Tickets for pot frees up cops, boosts coffers, other cities say
BY NATASHA KORECKI Federal Courts Reporter email@example.com June 16, 2012 12:52AM
Updated: July 17, 2012 12:48PM
If Chicago decriminalizes minor possession of marijuana, it will join dozens of municipalities throughout the country that have taken similar action with the hope of freeing up law enforcement while racking up fines.
A number of jurisdictions in Illinois have given their police officers the option of writing tickets for minor pot possession, including Evanston, Springfield and Cook County.
According to one group that supports the effort, Chicago could be headed in the same direction as other parts of the country and much of Europe.
“What is being proposed is by no means aberrational. It is where the whole country has been going since 1973,” said Allen St. Pierre, Executive Director of NORML, which advocates for decriminalizing marijuana.
In those cities in Illinois where possession has been decriminalized, officials said, the change resulted in cops having more time to address more serious crime and also resulted in additional revenue ending up in city coffers. It also meant that those ticketed faced some consequences for their actions, when in the past they often saw the charges against them completely dropped. Still, those ticketed for pot possession didn’t walk away with a criminal record, officials note.

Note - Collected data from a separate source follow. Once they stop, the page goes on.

(* ===== verification/ColorSamples.v ===== *)
(** * The passes on colors on concrete modules

    A module with two tasks of one color and a loop with a third, a broadcast that is
    converted for another color, and a sharded parameter. *)
From S2P Require Import Prelude Hlo Instruction Partition Sharding ShardingIndex Utils InstructionProperties ColorPasses ColorPassesFacts AssignedColors CutSize.
Local Open Scope Z_scope.

(** A run that succeeds, by evaluation of a test of its result. *)
Lemma run_checked {A} (r : Result A) (test : A -> bool) :
  match r with OK a => test a | _ => false end = true -> exists a, r = OK a /\ test a = true.
Proof. destruct r as [a| |]; [|done..]. by exists a. Qed.

Module TaskColors.
Definition call (args : list nat) (c : nat) : Graph.node := Graph.Node kCall args 0 [c] "" "" true 1 false.
Definition element (o : nat) (k : Z) : Graph.node := Graph.Node kGetTupleElement [o] k [] "" "" false 1 false.
Definition nodes : list Graph.node :=
  [Graph.op kParameter []; call [0] 0; element 1 0; call [2] 1; element 3 0;
   Graph.Node kWhile [4] 0 [3; 3] "" "" true 1 false;
   Graph.Node kCustomCall [5] 0 [] kCustomCallRootTupleRecolor "" false 1 false; Graph.op kTuple [6];
   Graph.op kParameter []; call [8] 2; element 9 0; Graph.op kParameter []; Graph.op kParameter []; Graph.op kParameter []]%nat.
Definition comps : list Graph.comp :=
  [Graph.Comp 11 [11] [11]; Graph.Comp 12 [12] [12]; Graph.Comp 13 [13] [13]; Graph.Comp 10 [8] [8; 9; 10];
   Graph.Comp 7 [0] [0; 1; 2; 3; 4; 5; 6; 7]]%nat.
#[export] Instance hlo0 : Hlo nat nat := Graph.hlo nodes comps.
#[export] Instance order0 : HashOrder := insertion_order.
Lemma nodes_ok : Graph.graph_ok nodes comps = true.
Proof. by vm_compute. Qed.
#[export] Instance acyclic0 : AcyclicLaws nat nat := Graph.acyclic_laws _ _ nodes_ok.
#[export] Instance postorder0 : PostOrderLaws nat nat := Graph.postorder_laws _ _ nodes_ok.
#[export] Instance users0 : UsersLaws nat nat := Graph.users_laws _ _.

Definition partition : HloPartition Slice.t :=
  (AllocateColor_named
    (AllocateColor_named
      (AllocateColor_named (Create (Slice.mk 0 8)) "p" (Slice.mk 0 8) default_TaskOptions).2
      "a" (Slice.mk 0 4) default_TaskOptions).2
    "out" (Slice.mk 4 4) default_TaskOptions).2.
Definition colors : AttrMap.t :=
  foldr (fun q s => AssignColor q.1 q.2 s) ∅ [(0, "p"); (1, "a"); (2, "a"); (3, "a"); (4, "a"); (6, "out"); (9, "a"); (10, "a")]%nat.
Definition unique_run := Uniquify 2 4%nat colors partition.

Definition apart (i : nat) : bool :=
  match called_computation i 0 with
  | OK c => forallb (fun x => negb (bool_decide (opcode x = kCall))) (MakeInstructionPostOrder c ++ users i)
  | _ => true
  end.

Lemma apart_task_apart i : apart i = true -> task_apart (C := nat) i.
Proof.
  unfold apart. intros Hi c x Hc Hx. rewrite Hc in Hi. rewrite forallb_forall in Hi.
  assert (x ∈ MakeInstructionPostOrder c ++ users i) as Hin by (by apply elem_of_app).
  apply list_elem_of_In, Hi, negb_true_iff, bool_decide_eq_false in Hin. done.
Qed.

Lemma tasks_apart i : i ∈ visited 2 4%nat -> opcode i = kCall -> task_apart (C := nat) i.
Proof.
  intros Hi Hop. apply apart_task_apart. revert i Hi Hop.
  apply (proj1 (Forall_forall (fun i => opcode i = kCall -> apart i = true) _)).
  apply (bool_decide_unpack _). by vm_compute.
Qed.

Lemma Uniquify_unique_witness :
  exists s p, unique_run = OK (s, p, true) /\ Color s 1%nat <> Color s 3%nat /\
    exists new d, Color s 9%nat = Some new /\ DevicesForColor partition "a" = OK d /\ DevicesForColor p new = OK d.
Proof.
  destruct (run_checked unique_run (fun r => r.2)) as ([[s p] ch] & Hrun & Hch); [by vm_compute|]. cbn in Hch. subst ch.
  exists s, p. split; [exact Hrun|].
  destruct (Uniquify_unique 2 4%nat colors partition) as [_ Hu].
  - vm_compute. lia.
  - apply (bool_decide_unpack _). by vm_compute.
  - exact tasks_apart.
  - destruct (Hu s p true Hrun) as [Hnew Hdistinct].
    assert (1 ∈ visited 2 4 /\ 3 ∈ visited 2 4 /\ 9 ∈ visited 2 4)%nat as (H1 & H3 & H9).
    { split_and!; [apply (list_elem_of_lookup_2 _ 1)|apply (list_elem_of_lookup_2 _ 3)|apply (list_elem_of_lookup_2 _ 9)]; by vm_compute. }
    split.
    + intros Heq. assert (1 = 3)%nat; [|discriminate]. apply Hdistinct; [exact H1|exact H3|by vm_compute|by vm_compute|exact Heq].
    + destruct (Hnew 9%nat) as (new & old & d & Hn & Ho & Hd & Hd'); [exact H9|by vm_compute|].
      exists new, d. assert (old = "a") as -> by (vm_compute in Ho; by injection Ho as <-). split; [exact Hn|]. split; [exact Hd|exact Hd'].
Defined.

(** The color of an output that is moved by a custom call is not one of a task or a
    parameter: it is not registered any more. *)
Lemma Uniquify_drops_color :
  HasColor partition "out" = true /\ Color colors 6%nat = Some "out" /\
  exists s p, unique_run = OK (s, p, true) /\ Color s 6%nat = Some "out" /\ DevicesForColor p "out" = Fatal LogFatal.
Proof.
  split; [by vm_compute|]. split; [by vm_compute|].
  assert (match unique_run with
          | OK (s, p, true) => Color s 6%nat = Some "out" /\ DevicesForColor p "out" = Fatal LogFatal
          | _ => False
          end) as Hrun by (vm_compute; by split).
  destruct unique_run as [[[s p] [|]]| |]; [|done..]. by exists s, p.
Qed.

Definition entries : gmap nat (Entry nat) := list_to_map ((fun i => (i, default_entry)) <$> seq 0 14).

Lemma entries_returns i : returns (ForEachAlias entries i).
Proof.
  assert (forall i e, entries !! i = Some e -> e = default_entry) as He.
  { intros j e Hj. unfold entries in Hj. apply elem_of_list_to_map_2 in Hj. apply list_elem_of_fmap in Hj as (k & [= _ ->] & _). done. }
  assert (forall m (link : Entry nat -> option nat), m <> Diverges -> link default_entry = None -> returns (alias_chain m link (S (size entries)) entries i)) as Hc.
  { intros m link Hm Hl. cbn [alias_chain]. destruct (entries !! i) as [e|] eqn:Hi; cbn [of_option mbind Result_bind]; [|intros [= ->]; by apply Hm].
    apply He in Hi as ->. by rewrite Hl. }
  unfold ForEachAlias, ForEachBackwardAlias, ForEachForwardAlias.
  apply returns_bind; [by apply Hc|]. intros b _. apply returns_bind; [by apply Hc|done].
Qed.

(** The parameter of the loop is sharded over the second half of the mesh. *)
Definition sharding_ptr (i : nat) : option OpSharding :=
  if bool_decide (i = 8%nat) then Some (MkOpSharding OTHER [4] [] [4] [0] 4 false) else None.
Abbreviation compute := (ComputeAssignedColors sharding_ptr [] false [] entries).

Lemma root_unused (c i : nat) : i ∈ MakeInstructionPostOrder c -> root_instruction c ∉ operands i.
Proof.
  assert (forall c, (c < 5)%nat -> Forall (fun i => root_instruction c ∉ operands i) (MakeInstructionPostOrder c)) as Hall.
  { intros c' Hc. do 5 (destruct c' as [|c']; [apply (bool_decide_unpack _); by vm_compute|]). lia. }
  intros Hi. destruct (decide (c < 5)%nat) as [Hc|Hc]; [by apply (proj1 (Forall_forall _ _) (Hall c Hc))|].
  do 5 (destruct c as [|c]; [lia|]). destruct c; cbn in Hi; by apply list_elem_of_singleton in Hi as ->; apply not_elem_of_nil.
Qed.

Lemma partition_registered : registered partition.
Proof.
  do 3 apply AllocateColor_registered. split; [intros d cs c Hd _|intros k c Hd]; cbn in Hd; by apply lookup_empty_Some in Hd.
Qed.

Lemma ComputeAssignedColors_registered_witness :
  exists st, compute 5 4%nat (colors, partition) = OK st /\ is_Some (Color st.1 8%nat) /\
    forall color, Color st.1 8%nat = Some color -> HasColor st.2 color = true.
Proof.
  destruct (ComputeAssignedColors_registered sharding_ptr [] false [] entries root_unused 5 4%nat (colors, partition)) as [_ Hreg].
  - exact partition_registered.
  - vm_compute. lia.
  - exact entries_returns.
  - destruct (run_checked (compute 5 4%nat (colors, partition)) (fun st => bool_decide (is_Some (Color st.1 8%nat))))
      as (st & Hrun & Hcol%bool_decide_eq_true); [by vm_compute|].
    exists st. split; [exact Hrun|]. split; [exact Hcol|]. destruct (Hreg st Hrun) as (_ & _ & Hgood).
    apply (Hgood 3%nat 8%nat); [|by left|done]. apply rtc_once. change (loop_bodies 4%nat) with [3%nat]. by left.
Defined.
End TaskColors.

Module CutSample.
Definition nodes : list Graph.node :=
  [Graph.Node kParameter [] 0 [] "" "" false 4 true; Graph.Node kBroadcast [0] 0 [] "" "" false 16 true;
   Graph.Node kConvert [1] 0 [] "" "" false 16 true; Graph.Node kAdd [2] 0 [] "" "" false 16 true]%nat.
Definition comps : list Graph.comp := [Graph.Comp 3 [0] [0; 1; 2; 3]]%nat.
#[export] Instance hlo0 : Hlo nat nat := Graph.hlo nodes comps.
Lemma cut_nodes_ok : Graph.graph_ok nodes comps = true.
Proof. by vm_compute. Qed.
#[export] Instance acyclic0 : AcyclicLaws nat nat := Graph.acyclic_laws _ _ cut_nodes_ok.
#[export] Instance users0 : UsersLaws nat nat := Graph.users_laws _ _.
Definition partition : HloPartition Slice.t :=
  (AllocateColor_named
    (AllocateColor_named (Create (Slice.mk 0 8)) "a" (Slice.mk 0 4) default_TaskOptions).2
    "b" (Slice.mk 4 4) default_TaskOptions).2.
Definition colors : AttrMap.t := foldr (fun q s => AssignColor q.1 q.2 s) ∅ [(0, "a"); (1, "a"); (2, "a"); (3, "b")]%nat.
Definition unsharded (_ : nat) : option OpSharding := None.
Abbreviation minimize := (Minimize unsharded (fun _ => 0) partition 20 1 0%nat colors).
Abbreviation cut_ := (cut unsharded (fun _ => 0) [0; 1; 2; 3]%nat).

End CutSample.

On Thursday, Mayor Rahm Emanuel threw his support behind a proposal to decriminalize possession of small amounts of pot in Chicago. If the City Council goes along, police officers will be free to issue a ticket with a fine ranging from $100 to $500. The tickets would apply to people caught with 15 grams of pot or less.
Ticketing “allows us to observe the law while reducing the processing time for minor possession of marijuana — ultimately freeing up police officers for the street,” Emanuel said in a statement.
Springfield Police Chief Robert Williams said giving his officers in 2009 the option to write tickets for small amounts of marijuana possession did free them up to prioritize more serious crimes.
It also benefits first-time younger offenders who avoid getting a permanent mark on their record, he said.
“It gives the officers some options and some tools, for which [offenders] don’t have a criminal record. I like to believe it’s given our young people some option not to be introduced into the criminal justice system formally,” he said.
But an arrest could still be necessary in cases involving small amounts of pot, he said.
“We’re being asked to do more with less. There are occasions when it frees up time. But I want to be clear that in certain situations ... I strongly support them going through the more traditional things,” he said. “There are some things that are just the cost of doing business as far as what we do.”
In Carbondale, before 2004, the local state’s attorney was getting backlogged and was increasingly unable to bring marijuana cases involving possession of 10 grams or less — meaning the cases were simply dropped.
The city changed its code, allowing for tickets to be issued with the exception of cases where other crimes were also committed. The city, though, still requires such defendants go through booking and identification.
But the new law allows the city to handle an issue that otherwise was not getting addressed when charges were dropped because prosecutors were too busy, said Carbondale City Manager Kevin Baity.
“The change is the city is prosecuting it versus the state’s attorney. By us prosecuting it as a city ordinance violation, the city attorney does the prosecution and the city retains all the fines,” Baity said.
In both Carbondale and Springfield, officials could not immediately say Friday how much money the tickets had raised since the law changed.
But there is no denying issuing tickets for possession that carry proposed fines of between $100 and $500 would raise money for Chicago.
A Chicago Sun-Times analysis last year found that for every 10 misdemeanor marijuana cases that went to court in Cook County between 2006 and 2010, about nine cases were dropped.
The biggest share of dismissed cases involved possession of less than 10 grams of marijuana, records show. Possession of up to 30 grams of marijuana is considered a misdemeanor.
Jack Riley, head of the U.S. Drug Enforcement Administration’s office in Chicago, said Friday that while he’s still against the decriminalization of drugs, the proposal could make sense for the City — if it means it will shift more manpower toward the larger drug problem.
The DEA has been working with Chicago police to attack a thriving drug market that’s fueling gang violence in a city that has seen a precipitous jump in murders since last year, he said.
“If they’re not being prosecuted and they’re not being cost effective, I would really like to see police officers not tied up,” Riley said.
From the DEA’s perspective, the battle over drugs in Chicago is on a much higher level.
“I am at war with the Mexican cartels,” Riley said.
Chicago’s drug market run by street gangs is directly tied to those cartels, which see the city as a hub for doing business and as a launching pad to deliver drugs throughout the country, he said.
That’s evidenced by a massive joint investigation led by the DEA that resulted in charges against the leaders of the Mexican Sinaloa drug cartel. Federal prosecutors allege that the cartel brought tons of cocaine, heroin and marijuana into the country via Chicago.
“There’s no question that’s the priority of this agency,” Riley said. “If we’re wasting our resources at the lowest possession level, that means we’re not using our resources at the highest possible levels and eradicating organizations.”